IN THE UNITED STATES DISTRICT COURT FOR THE DISTRICT OF KANSAS

RUBEN1 M. Jr.,2 ) ) Plaintiff, ) ) CIVIL ACTION v. ) ) No. 23-2349-JWL MARTIN O’MALLEY,3 ) Commissioner of Social Security, ) ) Defendant. ) ______________________________________)

MEMORANDUM AND ORDER

Plaintiff seeks review of a decision of the Commissioner of Social Security denying Social Security Disability Insurance (SSDI) benefits pursuant to sections 216(i) and 223 of the Social Security Act, 42 U.S.C. §§ 416(i) and 423 (hereinafter the Act). Finding no error in the Administrative Law Judge’s (ALJ) decision, the court ORDERS

1 In the caption to Plaintiff’s Brief (Doc. 7) and to the Commissioner’s Brief (Doc. 11), the parties use “Rubin” as the spelling of Plaintiff’s first name. However, in the Complaint it is spelled Ruben. (Doc. 1). Whether that is the correct spelling or not, the court uses it here because it is the name in which this case was filed. 2 The court makes all its “Memorandum and Order[s]” available online. Therefore, in the interest of protecting the privacy interests of Social Security disability claimants, it has determined to caption such opinions using only the initial of the Plaintiff’s last name. 3 On December 20, 2023, Mr. O’Malley was sworn in as Commissioner of Social Security. In accordance with Rule 25(d)(1) of the Federal Rules of Civil Procedure, Mr. O’Malley is substituted for Acting Commissioner Kilolo Kijakazi as the defendant. Pursuant to the last sentence of 42 U.S.C. § 405(g), no further action is necessary. that judgment shall be entered pursuant to the fourth sentence of 42 U.S.C. § 405(g) AFFIRMING the Commissioner’s final decision. I. Background

Plaintiff protectively filed an application for SSDI benefits on December 11, 2017. (R. 232-34).
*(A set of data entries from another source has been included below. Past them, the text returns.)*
(** [v.k] on a value: [None] when the property does not exist. *)
Definition field (k : string) (v : value) : option value :=
  match v with
  | VObj fields => fields !! k
  | _ => None
  end.

(** [request.headers[k]]. *)
Definition header (k : string) (request : value) : option value :=
  field "headers" request ≫= field k.

(** Object spread [{...a, ...b}]: the properties of [b] win. *)
Definition spread (a b : gmap string value) : gmap string value := b ∪ a.

(** ** lodash's [_.merge]

    [_.merge(object, ...sources)] assigns the properties of each source to
    [object], from left to right; plain objects and arrays are merged
    recursively, any other value is assigned, and a source property that is
    [undefined] is skipped when the destination has the key.  A plain source
    object met where the destination holds no plain object is merged into a
    fresh one. *)

Fixpoint merge_val (src : value) (dst : option value) {struct src} : value :=
  match src with
  | VObj s =>
      VObj (map_fold (λ k sv acc, <[k := merge_val sv (acc !! k)]> acc)
              (match dst with Some (VObj d) => d | _ => ∅ end) s)
  | VArr s =>
      VArr ((fix go (s d : list value) {struct s} : list value :=
               match s with
               | [] => d
               | sv :: s' => merge_val sv (head d) :: go s' (tail d)
               end) s (match dst with Some (VArr d) => d | _ => [] end))
  | VUndefined => default VUndefined dst
  | _ => src
  end.

(** One source merged into [object]; a source that is no plain object has
    no properties to assign. *)
Definition merge_source (object src : value) : value :=
  match src with
  | VObj _ => merge_val src (Some object)
  | _ => object
  end.

Definition lodash_merge (object : value) (sources : list value) : value :=
  foldl merge_source object sources.
(** The scanner: [buf] holds the filled part [s.buf[0:s.end]] of the
    buffer and [cap] is [len(s.buf)]; [rd] is the reader.  The token
    limit is the default one, [MaxScanTokenSize], since [firstLine]
    never calls [Buffer]. *)
Record Scanner : Type := mkScanner {
  rd : bytes.Reader;
  tok : option (list byte);
  buf : list byte;
  cap : Z;
  start : Z;
  err : option error
}.

Definition NewScanner (r : bytes.Reader) : Scanner :=
  mkScanner r None [] 0 0 None.

Definition end_ (s : Scanner) : Z := Z.of_nat (length (buf s)).

(** [s.setErr(e)] records the first error that is not [io.EOF]. *)
Definition setErr (s : Scanner) (e : error) : Scanner :=
  match err s with
  | None | Some EOF =>
      mkScanner (rd s) (tok s) (buf s) (cap s) (start s) (Some e)
  | Some _ => s
  end.

(** The outcome of offering the data held to the split function: the
    scan goes on ([inl]) or [Scan] returns ([inr]).  [ScanLines] returns
    no error, and a token of [ScanLines] always comes with a positive
    advance, so neither [ErrFinalToken] nor the count of empty tokens
    plays a part. *)
Definition trySplit (s : Scanner) : Scanner + bool * Scanner :=
  if (start s <? end_ s) || notNil (err s) then
    let '(advance, token) :=
      ScanLines (drop (Z.to_nat (start s)) (buf s)) (notNil (err s)) in
    if advance <? 0 then inr (false, setErr s ErrNegativeAdvance)
    else if end_ s - start s <? advance
         then inr (false, setErr s ErrAdvanceTooFar)
    else
      let s' :=
        mkScanner (rd s) token (buf s) (cap s) (start s + advance) (err s)
      in
      match token with
      | Some _ => inr (true, s')
      | None => inl s'
      end
  else inl s.
Definition set_audio_queue (self : AudioListener) (q : list byte_string)
    : AudioListener :=
  mkAudioListener (sample_rate self) (frame_duration self)
    (bytes_per_sample self) (frame_size self) (vad self) q
    (listening self) (buffer self) (thread self) (speech_detected self)
    (MAX_BUFFER_LEN self).

Definition set_speech_detected (self : AudioListener) (b : bool)
    : AudioListener :=
  mkAudioListener (sample_rate self) (frame_duration self)
    (bytes_per_sample self) (frame_size self) (vad self) (audio_queue self)
    (listening self) (buffer self) (thread self) b (MAX_BUFFER_LEN self).

Definition set_listening (self : AudioListener) (b : bool) : AudioListener :=
  mkAudioListener (sample_rate self) (frame_duration self)
    (bytes_per_sample self) (frame_size self) (vad self) (audio_queue self)
    b (buffer self) (thread self) (speech_detected self)
    (MAX_BUFFER_LEN self).

Definition set_thread (self : AudioListener) (t : option tid) : AudioListener :=
  mkAudioListener (sample_rate self) (frame_duration self)
    (bytes_per_sample self) (frame_size self) (vad self) (audio_queue self)
    (listening self) (buffer self) t (speech_detected self)
    (MAX_BUFFER_LEN self).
After receiving an unfavorable decision before the Social Security Administration (SSA) dated June 17, 2020 (R. 10-27, 6798-6815), Plaintiff sought review in the district court and this court found no conclusive evidence the ALJ “considered Plaintiff’s functional abilities in sitting, standing, and walking before he found the

exertional ability for light work. [And], he did not specifically include those sitting or standing and walking abilities in the RFC [(residual functional capacity)] he assessed.” (R. 6837); see also, (Ruben M., Jr. v. Kijakazi, Civ. A. No. 20-2530-JWL, Doc. 19, p.7, (D. Kan. Feb. 15, 2022) (Ruben M., Jr., I) (Hereinafter, the court will, if necessary, cite solely to the court’s decision as presented in the record here). This court remanded that

case for further proceedings consistent with that decision. (R. 6839). On remand, further proceedings ensued, a telephone hearing was had, and the ALJ issued another unfavorable decision on June 7, 2023. (R. 6733-46). Plaintiff filed this case on August 8, 2023, seeking judicial review of the Commissioner’s decision after remand pursuant to 42 U.S.C. § 405(g). Here, Plaintiff claims the ALJ’s RFC as it relates to both physical and mental functional abilities is unsupported by substantial evidence.

The court’s review is guided by the Act. Wall v. Astrue, 561 F.3d 1048, 1052 (10th Cir. 2009). Section 405(g) of the Act provides that in judicial review “[t]he findings of the Commissioner as to any fact, if supported by substantial evidence, shall be conclusive.” 42 U.S.C. § 405(g). The court must determine whether the ALJ’s factual findings are supported by substantial evidence in the record and whether he applied the correct legal standard. Lax v. Astrue, 489 F.3d 1080, 1084 (10th Cir. 2007); accord,

White v. Barnhart, 287 F.3d 903, 905 (10th Cir. 2001). “Substantial evidence” refers to the weight, not the amount, of the evidence. It requires more than a scintilla, but less than a preponderance; it is “such relevant evidence as a reasonable mind might accept as adequate to support a conclusion.” Richardson v. Perales, 402 U.S. 389, 401 (1971); see also, Wall, 561 F.3d at 1052; Gossett v. Bowen, 862 F.2d 802, 804 (10th Cir. 1988).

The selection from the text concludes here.